Once having 'conquered' our 'mountain', we had extra free time to explore Dürnstein, one of Austria's smallest towns with less than one thousand inhabitants and to enjoy the local wares that were on offer and, of course, enjoy a coffee! In Austria, it's customary to serve a glass of water with your coffee, though I'm never sure if I should drink the water before or after my coffee!
The Abbey of the Augustinian Canons belonged to a monastery and was founded on a rock cliff high above the Danube in 1410. The exceptional blue and white tower of the Abbey church in Dürnstein that greets visitors from all directions, is a regional landmark of the Wachau Valley.
Blue and white tower of the Abbey church - Image: Elaine de Wet
Our next stop was Melk, a little sleepy village just 34kms beyond Dürnstein. After our morning walk we were feeling very energetic and instead of exploring the little village of Melk, hubby and I decided to do the 34km bicycle ride from Dürnstein to Melk.

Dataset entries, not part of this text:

(** The ELIGIBLE branch at work: the family of the sample check holds
    the lease, and the check comes back with status CONFLICT. *)
Lemma validation_changes_only_status_witness :
  ValidateEligibilityCheck.sample_decode
    ValidateEligibilityCheck.anEligibleCheckValue
  = inr ValidateEligibilityCheck.anEligibleCheck
  ∧ Api.status ValidateEligibilityCheck.anEligibleCheck = Api.ELIGIBLE
  ∧ ValidateEligibilityCheck.getValidateEligibilityCheckActivityHandler
      ValidateEligibilityCheck.sample_decode Memory.bonusLeaseModel
      ValidateEligibilityCheck.anEligibleCheckValue
      ValidateEligibilityCheck.aStoreWithFamilyLease
    = (Returned (Api.with_status Api.CONFLICT
                   ValidateEligibilityCheck.anEligibleCheck),
       [], ValidateEligibilityCheck.aStoreWithFamilyLease).
Proof.
  assert (Hdec : ValidateEligibilityCheck.sample_decode
                   ValidateEligibilityCheck.anEligibleCheckValue
                 = inr ValidateEligibilityCheck.anEligibleCheck)
    by reflexivity.
  assert (Hfound :
    (BonusLeaseModel.find Memory.bonusLeaseModel (Hash.toHash aFiscalCode)
       (Hash.toHash aFiscalCode)
       ValidateEligibilityCheck.aStoreWithFamilyLease).1
    = Resolved
        (inr (Some
                {| RetrievedBonusLease.id := Hash.toHash aFiscalCode;
                   RetrievedBonusLease._self :=
                     DocumentDb.getDocumentUri Memory.bonusLeases
                       (Hash.toHash aFiscalCode);
                   RetrievedBonusLease._ts := 0;
                   RetrievedBonusLease.kind := "IRetrievedBonusLease" |})))
    by (vm_compute; reflexivity).
  split; [exact Hdec|]. split; [reflexivity|].
  exact (proj1
           (proj1 (proj2 (proj2
              (proj1 (proj2 (validation_changes_only_status
                 ValidateEligibilityCheck.sample_decode Memory.bonusLeaseModel
                 ValidateEligibilityCheck.anEligibleCheckValue
                 ValidateEligibilityCheck.anEligibleCheck
                 ValidateEligibilityCheck.aStoreWithFamilyLease Hdec))
                 eq_refl _ eq_refl))) _ Hfound)).
Defined.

As you can see from the bicycles left behind, there weren't too many takers for the 34km cycle - Image: Elaine de Wet
Now you must remember I haven't cycled in about 100 years (slight exaggeration), fifteen is more like it and that's an awful long time not to have had my butt (excuse the German) in a saddle. Nevertheless, this wasn't going to deter me, I was doing the 34kms cycle, come what may. Nobody had prepared me for the headwinds nor the traffic on the wrong side of the road, never mind the fact that I had no idea what gear to be cycling in. My better half had to keep checking 'what gear are you in?'…then 'no, no, put it up'. 'What's up?' was my usual response. This all added to a somewhat interesting, adventurous cycle.
Our cycle took us over the Danube in a ferry (rest time for me?) and as I had spent all my energies concentrating on just keeping my manual bicycle (which weighed a ton) on the road, I seemed to have missed all of the scenic spots. Anyway, decision made - I'm not quite ready for the Tour de France! Perhaps a return trip one day will satisfy my curiosity as to what my other options might have been! This region IS, after all, in the spectacular Wachau Valley in Lower Austria.